Emerging technologies seek to provide effective solutions to the most severe health problems such as type 1 diabetes mellitus (T1DM). In fact, the number of diabetics around the world has increased as well as the mortality rate associated with this condition. T1DM is caused by an autoimmune failure which disables the pancreas to produce insulin; therefore, glucose is not correctly metabolized to be used as efficient energy. Consequently, the most important fact is to keep the patient's blood glucose level within normal ranges in order to avoid long-term complications. Recently, engineering innovative approaches based on intelligent systems such as artificial neural networks have been proposed for control in biomedical systems.
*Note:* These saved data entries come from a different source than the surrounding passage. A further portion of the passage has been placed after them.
(** [mspace_free] finds such a chunk by its flags. *)
Lemma free_direct m L Ms Mt D d : space_ok m L Ms Mt D -> d ∈ direct m -> free_inside (chunk2mem d.1) m = Some (m, FreeMapped d.1 (d.2 - d.1)).
Proof.
  intros O Hd. destruct (proj1 (Forall_forall _ _) (ok_direct _ _ _ _ _ O) d Hd) as [(A8 & A0 & Al) [S8 S64] [Ht Hf] [D1 D2] _]. apply tags_pair in Ht as [Hpf Hh], Hf as [Hf _]. unfold free_inside. rewrite mem_chunk, (space_read m m _ d.1 (space_is_self m) D1). cbn [mbind option_bind].
  set (s := d.2 - d.1 - 32) in *. assert (Hs8 : s mod 8 = 0) by (unfold s; clear -S8; Z.div_mod_to_equations; lia). assert (Hhd : tc_head (heads_of_space m d.1) = s + 0) by lia.
  rewrite (size_of_head _ s 0 Hhd Hs8) by lia. replace (d.1 + s) with (d.2 - 32) by (unfold s; lia). rewrite (space_read m m _ _ (space_is_self m) D2). cbn [mbind option_bind]. rewrite Hf. unfold footer at 1. rewrite Z.lxor_assoc, Z.lxor_nilpotent, Z.lxor_0_r, Z.eqb_refl. cbn [guard_].
  unfold ok_address. rewrite (proj2 (Z.leb_le _ _) Al). unfold is_inuse, is_mmapped, pinuse, PINUSE_BIT. change INUSE_BITS with 3. rewrite Hhd, !(land_flags s) by (done || lia). change (Z.land 0 3) with 0. change (Z.land 0 1) with 0. cbn [Z.eqb negb andb guard_]. rewrite Hpf. do 3 f_equal; unfold s; lia.
Qed.

(** ** Segments without chunks in use *)
(** The first chunk of a segment that is not the most recent one; free and as large as the
    segment, it has only the record of the segment behind it. *)
Lemma older_first m sg : seg_ok m sg -> sl_top sg = false -> exists k s bs, sl_blocks sg = (k, s) :: bs /\ tc_head (heads_of_space m (sl_start sg)) = head_word k s true /\ s mod 8 = 0 /\ 32 <= s /\
  (k = KFree -> sl_limit sg - 80 <= sl_start sg + s -> bs = [(KSys, 48)] /\ sl_end sg = sl_start sg + s + 48).
Proof.
  intros S Htop. pose proof (so_end _ _ S) as He. rewrite Htop in He. destruct He as (_ & b1 & Eb). pose proof (so_lay _ _ S) as HL. rewrite Eb in HL |- *. pose proof (so_limit _ _ S) as Hlim. destruct b1 as [|[k s] b1]; cbn [app] in *; destruct HL as ((Hh & H8 & H32) & Hk & HL).
  - exists KSys, 48, []. split_and!; try done.
  - exists k, s, (b1 ++ [(KSys, 48)]). split_and!; try done. intros -> Hfull. apply lay_app in HL as (c & q & H1 & H2). destruct H2 as (_ & _ & [H2 _]). destruct b1 as [|[k2 s2] b1].
    + destruct H1 as [<- _]. split; [done|]. lia.
    + exfalso. destruct H1 as ((_ & _ & H322) & _ & H3). destruct (lay_end _ _ _ _ _ _ _ H3) as (? & ? & _). lia.
Qed.

Section ReleaseOne.
Context (m : mspace) (Lk : list seglay) (sg : seglay) (Ln : list seglay) (Ms Mt : gmap Z Z) (D : list (Z * Z)) (s : Z) (O : space_ok m (Lk ++ sg :: Ln) Ms Mt ((sl_start sg, s) :: D)).
Context (kept : list segment) (sp : segment) (next : list segment) (Es : segs m = kept ++ sp :: next) (Hlen : length kept = length Lk) (Hk : Lk <> []) (Hb : sl_blocks sg = [(KFree, s); (KSys, 48)]).

Lemma release_one n : let m' := with_segs (kept ++ next) (shrink_footprint n (munmap (sl_start sg) (sl_limit sg) m)) in
  space_ok m' (Lk ++ Ln) Ms Mt D /\ used (Lk ++ Ln) = used (Lk ++ sg :: Ln) /\ direct m' = direct m.
Proof using Type*.
  intros m'. pose proof (ok_apart _ _ _ _ _ O) as HA. destruct (pairwise_remove seg_apart Lk sg Ln HA) as [HA' Hrest]. pose proof (proj1 (Forall_forall _ _) (ok_segs _ _ _ _ _ O)) as HS.
  assert (Hsg : sg ∈ Lk ++ sg :: Ln) by (apply elem_of_app; right; by left). assert (Hlt : sl_start sg < sl_limit sg) by (pose proof (HS sg Hsg) as S; destruct (lay_end _ _ _ _ _ _ _ (so_lay _ _ S)) as (? & ? & _); pose proof (so_limit _ _ S); lia).
  assert (Hsub : forall s2, s2 ∈ Lk ++ Ln -> s2 ∈ Lk ++ sg :: Ln) by (intros s2; rewrite !elem_of_app, elem_of_cons; tauto).
  assert (Edir : direct m' = direct m) by (cbn; apply unmap_apart; [lia|]; intros r Hr; split; [by apply (direct_range m _ Ms Mt _ r O)|]; by apply (ok_dapart _ _ _ _ _ O r Hr sg)).
  assert (Epl : seg_placed sg = [(sl_start sg, KFree, s); (sl_start sg + s, KSys, 48)]) by (unfold seg_placed; by rewrite Hb). assert (Eall : all_placed (Lk ++ sg :: Ln) = all_placed Lk ++ seg_placed sg ++ all_placed Ln) by (unfold all_placed; rewrite fmap_app, concat_app; done).
  assert (Eall' : all_placed (Lk ++ Ln) = all_placed Lk ++ all_placed Ln) by (unfold all_placed; by rewrite fmap_app, concat_app).
  pose proof (ok_match _ _ _ _ _ O) as HM. rewrite Es in HM. apply Forall2_app_inv in HM as [HM1 HM2]; [|done]. apply Forall2_cons in HM2 as [_ HM2]. split; [|split; [|done]].
  2: { unfold used. rewrite Eall, Eall', Epl, !of_kind_app. done. }
  apply (unmapped_ok m m' (Lk ++ sg :: Ln) (Lk ++ Ln) Ms Mt _ D (sl_start sg) (sl_limit sg) O); try done.
  - intros b Hbb. by apply (munmap_read (sl_start sg) (sl_limit sg) m).
  - intros x Hx. apply (munmap_mapped (sl_start sg) (sl_limit sg) m); [lia|done].
  - intros s2 H2. split; [by apply Hsub|]. destruct (Hrest s2 H2) as [HA2 _]. exact HA2.
  - rewrite Edir. intros d Hd. split; [done|]. by apply (ok_dapart _ _ _ _ _ O d Hd sg).
  - destruct (ok_top _ _ _ _ _ O) as [_ Htp]. split; [by destruct Lk|]. intros j s2 Hj. destruct (decide (j < length Lk)%nat) as [Hl|Hl].
    + rewrite lookup_app_l in Hj by done. apply Htp. by rewrite lookup_app_l.
    + rewrite lookup_app_r in Hj by lia. rewrite bool_decide_false by (destruct Lk; [done|cbn in Hl; lia]). assert (Hj' : (Lk ++ sg :: Ln) !! S j = Some s2) by (rewrite lookup_app_r by lia; by replace (S j - length Lk)%nat with (S (j - length Lk)) by lia). by rewrite (Htp _ _ Hj').
  - apply Forall2_app; done.
  - pose proof (ok_first _ _ _ _ _ O) as Hf. rewrite Es in Hf. cbn. destruct kept; [by destruct Lk|]. exact Hf.
  - rewrite Edir. apply O.
  - pose proof (ok_free _ _ _ _ _ O) as HP. rewrite Eall, Epl in HP. rewrite Eall'. rewrite !of_kind_app in *. change (of_kind KFree [(sl_start sg, KFree, s); (sl_start sg + s, KSys, 48)]) with [(sl_start sg, s)] in HP.
    apply (Permutation_app_inv_l [(sl_start sg, s)]). transitivity (of_kind KFree (all_placed Lk) ++ [(sl_start sg, s)] ++ of_kind KFree (all_placed Ln)); [solve_Permutation|]. rewrite HP. solve_Permutation.
  - pose proof (ok_hdr _ _ _ _ _ O) as Hh. rewrite Eall, Epl in Hh. rewrite Eall'. rewrite !elem_of_app, !elem_of_cons in *. destruct Hh as [?|[[?|[?|?%elem_of_nil]]|?]]; (tauto || done).
Qed.
End ReleaseOne.

(** What giving memory back leaves: the invariant, the chunks held and the account. *)
Definition trimmed (m m' : mspace) (L : list seglay) : Prop := exists L' Ms' Mt', space_inv m' L' Ms' Mt' /\ used L' = used L /\ direct m' = direct m /\ (accounted m -> accounted m').

Lemma trimmed_trans m m1 m2 L L1 : (used L1 = used L /\ direct m1 = direct m) -> (accounted m -> accounted m1) -> trimmed m1 m2 L1 -> trimmed m m2 L.
Proof. intros [E1 E2] HA (L2 & Ms2 & Mt2 & H & F1 & F2 & F3). exists L2, Ms2, Mt2. split; [done|]. split; [congruence|]. split; [congruence|]. auto. Qed.
Lemma trimmed_refl m L Ms Mt : space_inv m L Ms Mt -> trimmed m m L.
Proof. intros H. by exists L, Ms, Mt. Qed.

(** The free chunk that fills a segment leaves its bin, or is the victim no more. *)
Lemma take_from_bin m L Ms Mt a s : space_inv m L Ms Mt -> (a, KFree, s) ∈ all_placed L -> 256 <= s ->
  exists m1 Mt1, (if a =? dv m then Some (with_dv 0 0 m) else on_core (unlink_large_chunk a) m) = Some m1 /\ space_ok m1 L Ms Mt1 ((a, s) :: dv_list m1) /\ 0 <= dvsize m1 /\ (dvsize m1 = 0 -> dv m1 = 0) /\ (segs m1, top_part m1, direct m1) = (segs m, top_part m, direct m) /\ (footprint m1, max_footprint m1) = (footprint m, max_footprint m).
Proof.
  intros (O & Hd1 & Hd0) Ha Hs. destruct (Z.eqb_spec a (dv m)) as [E|E].
  - destruct (dv_at m L Ms Mt a s O Ha Hd0 E) as [Es Hne]. exists (with_dv 0 0 m), Mt. split; [done|]. split; [|by split_and!]. destruct (dv_cases m) as [[? _]|[_ El]]; [done|]. rewrite El, <- E, Es in O. apply (space_ok_fields m); done.
  - apply of_kind_in in Ha. rewrite (ok_free _ _ _ _ _ O), !elem_of_app, !elem_of_map_to_list in Ha. destruct Ha as [Ha|[Ha|Ha]]; [|destruct (unlink_tree m L Ms Mt _ O a s Ha) as (m1 & E1 & HE & O1)|by apply dv_list_at in Ha].
    + destruct (small_member m L Ms Mt _ O a s Ha) as [_ Hsm]. rewrite is_small_eq in Hsm by lia. lia.
    + exists m1, (delete a Mt). split; [done|]. pose proof (le_rest _ _ HE) as Er. apply links_keeps in HE. rewrite (keeps_dv_list m m1 HE). split; [done|]. destruct HE as [K1 K2 _ _]. rewrite K1, K2. split; [done|]. split; [done|]. split; by rewrite Er.
Qed.

Lemma release_loop_ok U rest : forall kept released nsegs m L Ms Mt, space_inv m L Ms Mt -> segs m = kept ++ rest -> kept <> [] ->
  exists m' r n, release_segments U kept rest released nsegs m = Some (m', r, n) /\ trimmed m m' L.
Proof.
  induction rest as [|sp next IH]; intros kept released nsegs m L Ms Mt HI Es Hk.
  - exists m, released, nsegs. split; [done|]. by eapply trimmed_refl.
  - assert (Hskip : exists m' r n, release_segments U (kept ++ [sp]) next released (nsegs + 1) m = Some (m', r, n) /\ trimmed m m' L) by (apply (IH (kept ++ [sp]) released (nsegs + 1) m L Ms Mt HI); [by rewrite <- app_assoc|by destruct kept]).
    cbn [release_segments]. destruct (is_mmapped_segment sp && negb (is_extern_segment sp)) eqn:Efl; [|exact Hskip]. apply andb_true_iff in Efl as [Fm Fe%negb_true_iff]. pose proof HI as (O & Hd1 & Hd0).
    assert (Hi : segs m !! length kept = Some sp) by (rewrite Es, lookup_app_r, Nat.sub_diag by lia; done). destruct (segment_range m L Ms Mt _ _ sp O Hi) as (sg & Hsg & [M1 M2 M3 M4] & S). specialize (M4 Fm Fe).
    assert (Htop : sl_top sg = false) by (destruct (ok_top _ _ _ _ _ O) as [_ Htp]; rewrite (Htp _ _ Hsg); apply bool_decide_eq_false; by destruct kept). destruct (so_start _ _ S) as (Hs8 & Hs0 & _).
    destruct (older_first m sg S Htop) as (k & s & bs & Hb & Hh & H8 & H32 & Hwhole). rewrite M1, (aligned_offset _ Hs8), Z.add_0_r. assert (Hpl : (sl_start sg, k, s) ∈ seg_placed sg) by (unfold seg_placed; rewrite Hb; by left).
    assert (Hin : (sl_start sg, k, s) ∈ all_placed L) by (apply in_placed; eauto). rewrite (space_read m m _ _ (space_is_self m) (so_dom _ _ S _ _ _ Hpl)). cbn [mbind option_bind]. destruct (head_flags k s true _ Hh H8) as (-> & _ & _ & -> & _). change TOP_FOOT_SIZE with 80.
    destruct (negb _ && (sl_start sg + seg_size sp - 80 <=? sl_start sg + s)) eqn:Efree; [|exact Hskip]. apply andb_true_iff in Efree as [Ek Hfull%Z.leb_le]. assert (k = KFree) as -> by (by destruct k). destruct (Hwhole eq_refl ltac:(lia)) as [-> Eend]. pose proof (so_limit _ _ S) as Hlim.
    assert (Hold : segment_holds sp (seg_at sp) = true) by (unfold segment_holds; rewrite (M3 Htop); apply andb_true_iff; split; [apply Z.leb_le|apply Z.ltb_lt]; lia). rewrite Hold. cbn [guard_].
    assert (Hbig : 256 <= s) by (assert (0 < seg_size sp) by lia; clear -M4 Hfull H; Z.div_mod_to_equations; lia).
    destruct (take_from_bin m L Ms Mt _ s HI Hin Hbig) as (m1 & Mt1 & -> & O1 & Hd1' & Hd0' & [= Es1 Et1 Et2 Ed1] & [= Ef1 Em1]). cbn [mbind option_bind]. destruct (U (sl_start sg) (seg_size sp)).
    + destruct (list_elem_of_split_length L _ sg Hsg) as (Lk & Ln & EL & Elen). rewrite EL in O1. assert (Ebl : sl_blocks sg = [(KFree, s); (KSys, 48)]) by done.
      assert (HkL : Lk <> []) by (intros ->; cbn in Elen; by destruct kept). destruct (release_one m1 Lk sg Ln Ms Mt1 _ s O1 kept sp next ltac:(by rewrite Es1) ltac:(lia) HkL Ebl (seg_size sp)) as (O2 & HU & Ed2). replace (sl_start sg + seg_size sp) with (sl_limit sg) by lia.
      set (m2 := with_segs (kept ++ next) (shrink_footprint (seg_size sp) (munmap (sl_start sg) (sl_limit sg) m1))) in *.
      destruct (IH kept (released + seg_size sp) (nsegs + 1) m2 (Lk ++ Ln) Ms Mt1) as (m' & r & n & E & HT); [split; [exact O2|done]|done|done|]. exists m', r, n. split; [done|]. apply (trimmed_trans m m2 m' L (Lk ++ Ln)); [split; [by rewrite HU, EL|congruence]| |exact HT].
      intros HA. pose proof (owned_range m L Ms Mt _ O) as ([_ Hlt] & Hsz & _). assert (Ho : owned_bytes m = owned_bytes m2 + seg_size sp) by (unfold owned_bytes; rewrite Ed2, Ed1, Es; cbn [m2 with_segs segs]; rewrite !fmap_app, !zsum_app, fmap_cons, zsum_cons; lia).
      destruct (owned_range m2 _ _ _ _ O2) as ([Hge _] & _ & _). apply (shrunk_account (seg_size sp) m m2); [|done|lia|cbn; by rewrite Ef1|cbn; by rewrite Em1|done]. split; [apply Hsz; rewrite Es; apply elem_of_app; right; by left|]. pose proof (owned_positive m2 _ _ _ _ O2). lia.
    + assert (Hns : is_small s = false) by (rewrite is_small_eq by lia; lia). destruct (insert_tree m1 L Ms Mt1 _ _ s O1 Hns) as (m2 & -> & HE & O2). cbn [mbind option_bind]. pose proof (le_rest _ _ HE) as Er. apply links_keeps in HE. rewrite <- (keeps_dv_list m1 m2 HE) in O2.
      destruct (IH (kept ++ [sp]) released (nsegs + 1) m2 L Ms (<[sl_start sg := s]> Mt1)) as (m' & r & n & E & HT); [split; [exact O2|]; destruct HE as [-> -> _ _]; done|rewrite Er; cbn; rewrite Es1, <- app_assoc; done|by destruct kept|].
      exists m', r, n. split; [done|]. assert (E4 : (segs m2, direct m2, footprint m2, max_footprint m2) = (segs m, direct m, footprint m, max_footprint m)) by (rewrite Er; cbn; congruence). injection E4 as G1 G2 G3 G4.
      apply (trimmed_trans m m2 m' L L); [done|apply same_account; [unfold owned_bytes; by rewrite G1, G2|done|done]|exact HT].
Qed.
In this work, a novel neuro-fuzzy control scheme for blood glucose regulation in virtual T1DM patients is proposed. The glucose-insulin dynamics is modeled by a recurrent high-order neural network and then a neural multistep predictor is incorporated in order to know the glucose behavior within a 15-min horizon; thereby, allowing the knowledge of future values to determine the convenient basal infusion insulin rate as defined by the fuzzy membership functions. Test using the well-known Uva/Padova simulator illustrated that the proposed neuro-fuzzy controller maintains normoglycemia in virtual populations of adults, adolescents, and children digressing from two other neuro control approaches. Thus, intelligent systems based on neural networks offer enormous potential for health improvement of T1DM patients. The present contribution illustrates very encouraging results to closed-loop glucose level regulation regarding the autonomous artificial pancreas.